I thought you were good to go. What happens during a storm, you pick up a new customer, you have to notify insurance company? They don't just want some of the profit. They want it all.


----------



## FourDiamond (Nov 23, 2011)

Run far, and run fast from this company.


----------



## Mr.Markus (Jan 7, 2010)

"Please do not put this disclaimer on your contract with your customer"...lol. Duh hey dumb snowplower...


----------



## Whiffyspark (Dec 23, 2009)

They didn't even change my price when I added commercial plowing. Try nationwide


----------



## jcoria (Sep 28, 2011)

Dogplow pm me. My insurance lady got me a great price on gl. I don't know how to pm lol


----------



## kimber750 (Sep 19, 2011)

Hey Dog I got some vacant properties for rent and can line you up some snow work.
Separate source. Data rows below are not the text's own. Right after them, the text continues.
(** X1.  A [?T] reply [OK,c,t] for any two integers, with any further fields
    and any [0x19]/[0x00] padding behind it, within 1024 bytes: whatever the
    integers, [get_temperature] returns them as current and target. *)
Theorem get_temperature_roundtrip
  (rad : Radiator) (c t : Z) (more : list str) (a b : nat) (sock : Socket) :
  let fields := lit "OK" :: str_of_int c :: str_of_int t :: more in
  next_outcome sock = reply_of fields a b ->
  forallb clean more = true ->
  (List.length (join comma fields) + a + b <= 1024)%nat ->
  get_temperature rad sock
  = (Ok (Some {| current := c; target := t |}),
     exchanged (wire (read_command (rad_id rad) 1 "T")) (address (_hub rad)) sock).
Proof.
  intros fields N C L. subst fields.
  assert (F : forallb clean
                (lit "OK" :: str_of_int c :: str_of_int t :: more) = true).
  { cbn [forallb]. now rewrite !clean_str_of_int, C. }
  rewrite get_temperature_run, (answer_fields sock _ _ a b N F L).
  cbn [rbind]. now rewrite temperature_of_fields.
Qed.

(** X2.  A topology reply [OPOK,x,n1,...,nk] for any integers, with any
    padding, within 1024 bytes: [__get_radiator_ids] and
    [__get_radiators_per_zone] return exactly [n1..nk], in order; the field
    after the status token is not read. *)
Theorem topology_roundtrip
  (self : Address) (x : str) (ns : list Z) (a b : nat) (sock : Socket) :
  let fields := lit "OPOK" :: x :: map str_of_int ns in
  next_outcome sock = reply_of fields a b ->
  clean x = true ->
  (List.length (join comma fields) + a + b <= 1024)%nat ->
  __get_radiator_ids self sock
  = (Ok ns, exchanged (wire (lit "OPS2/")) self sock)
  /\ __get_radiators_per_zone self sock
     = (Ok ns, exchanged (wire (lit "OPS3/")) self sock).
Proof.
  intros fields N C L.
  assert (F : forallb clean fields = true).
  { unfold fields. cbn [forallb]. now rewrite C, forallb_clean_ints. }
  subst fields.
  assert (T : rbind (answer (next_outcome sock)) topology_of = Ok ns).
  { rewrite N, (answer_reply _ _ a b F L). cbn [rbind].
    unfold topology_of, status. rewrite (split_reply _ _ F).
    cbn [hd skipn].
    replace (str_eqb (lit "OPOK") (lit "OPOK")) with true by reflexivity.
    apply comprehension_int_roundtrip. }
  rewrite __get_radiator_ids_run, __get_radiators_per_zone_run, T. split; reflexivity.
Qed.

End RoundTrips.


Section QueryOutcomes.
Context {ucd : UnicodeData}.
(** C4 (amended).  For a sorted, non-overlapping binding list inside the
    address space, [getSubBindingList l offset size] returns, in order, the
    bindings of [l] that intersect [[offset, offset+size)], the end of the
    range clamped to [vkWholeSize] when [offset+size] wraps: a binding
    backed by a memory span is clipped to the intersection, its span shrunk
    accordingly; a binding with other backing data is returned only when
    the range covers it whole, and is left out otherwise. *)
Theorem getSubBindingList_returns_clipped_intersection
    (em : Emitter) (bh : option Behavior) (l : list resBinding)
    (offset size : Z) :
  wfBindings l -> 0 <= offset < two64 -> 0 <= size < two64 ->
  fst (fst (getSubBindingList em bh l offset size))
  = omap (clip offset (End (requestedSpan offset size)))
      (overlapping mb_span l (requestedSpan offset size)) /\
  (two64 <= offset + size -> End (requestedSpan offset size) = vkWholeSize) /\
  (offset + size < two64 -> End (requestedSpan offset size) = offset + size).
Proof.
  intros Hwf Ho Hs. split; [|split].
  - exact (getSubBindingList_clip em bh l offset size Hwf Ho Hs).
  - intros Hwrap. unfold requestedSpan. cbn [End]. zbool. reflexivity.
  - intros Hfit. unfold requestedSpan. cbn [End]. zbool. reflexivity.
Qed.

Lemma getSubBindingList_returns_clipped_intersection_witness :
  let l := [mkResBinding 0 100 (VMemorySpan (mkMemorySpan (mkSpan 1000 1100) 1));
            mkResBinding 100 100 (VLabel 5)] in
  wfBindings l /\
  fst (fst (getSubBindingList (mkEmitter ∅ ∅ []) None l 50 150))
  = omap (clip 50 (End (requestedSpan 50 150)))
      (overlapping mb_span l (requestedSpan 50 150)) /\
  fst (fst (getSubBindingList (mkEmitter ∅ ∅ []) None l 50 150))
  = [mkResBinding 50 50 (VMemorySpan (mkMemorySpan (mkSpan 1050 1100) 1));
     mkResBinding 100 100 (VLabel 5)].
Proof.
  intros l.
  assert (Hwf : wfBindings l).
  { pose proof two64_value as Ht. split.
    - repeat constructor; simpl; lia.
    - unfold l. cbn [sortedSpans mb_span resBinding_MemBinding ResBinding.span
                     ResBinding.size resourceOffset bindSize Start End].
      unwrap64. repeat split; try lia; repeat constructor; simpl; unwrap64; lia. }
  split; [exact Hwf|]. split.
  - apply (getSubBindingList_returns_clipped_intersection
             (mkEmitter ∅ ∅ []) None l 50 150 Hwf);
      rewrite two64_value; lia.
  - vm_compute. reflexivity.
Defined.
So come over to America and get out of the communist republic of New Jersey. Hell I even have some lager in the fridge.


----------



## Dogplow Dodge (Jan 23, 2012)

kimber750;2054094 said:


> Hey Dog I got some vacant properties for rent and can line you up some snow work. So come over to America and get out of the communist republic of New Jersey. Hell I even have some lager in the fridge.


If I wasn't tied to a ball and chain, I'd take you up on that in a heartbeat.


----------



## SnoFarmer (Oct 15, 2004)

Whiffyspark;2053977 said:


> They didn't even change my price when I added commercial plowing. Try nationwide


You got 1-2 million or whatever in commercial INS for nothing? free....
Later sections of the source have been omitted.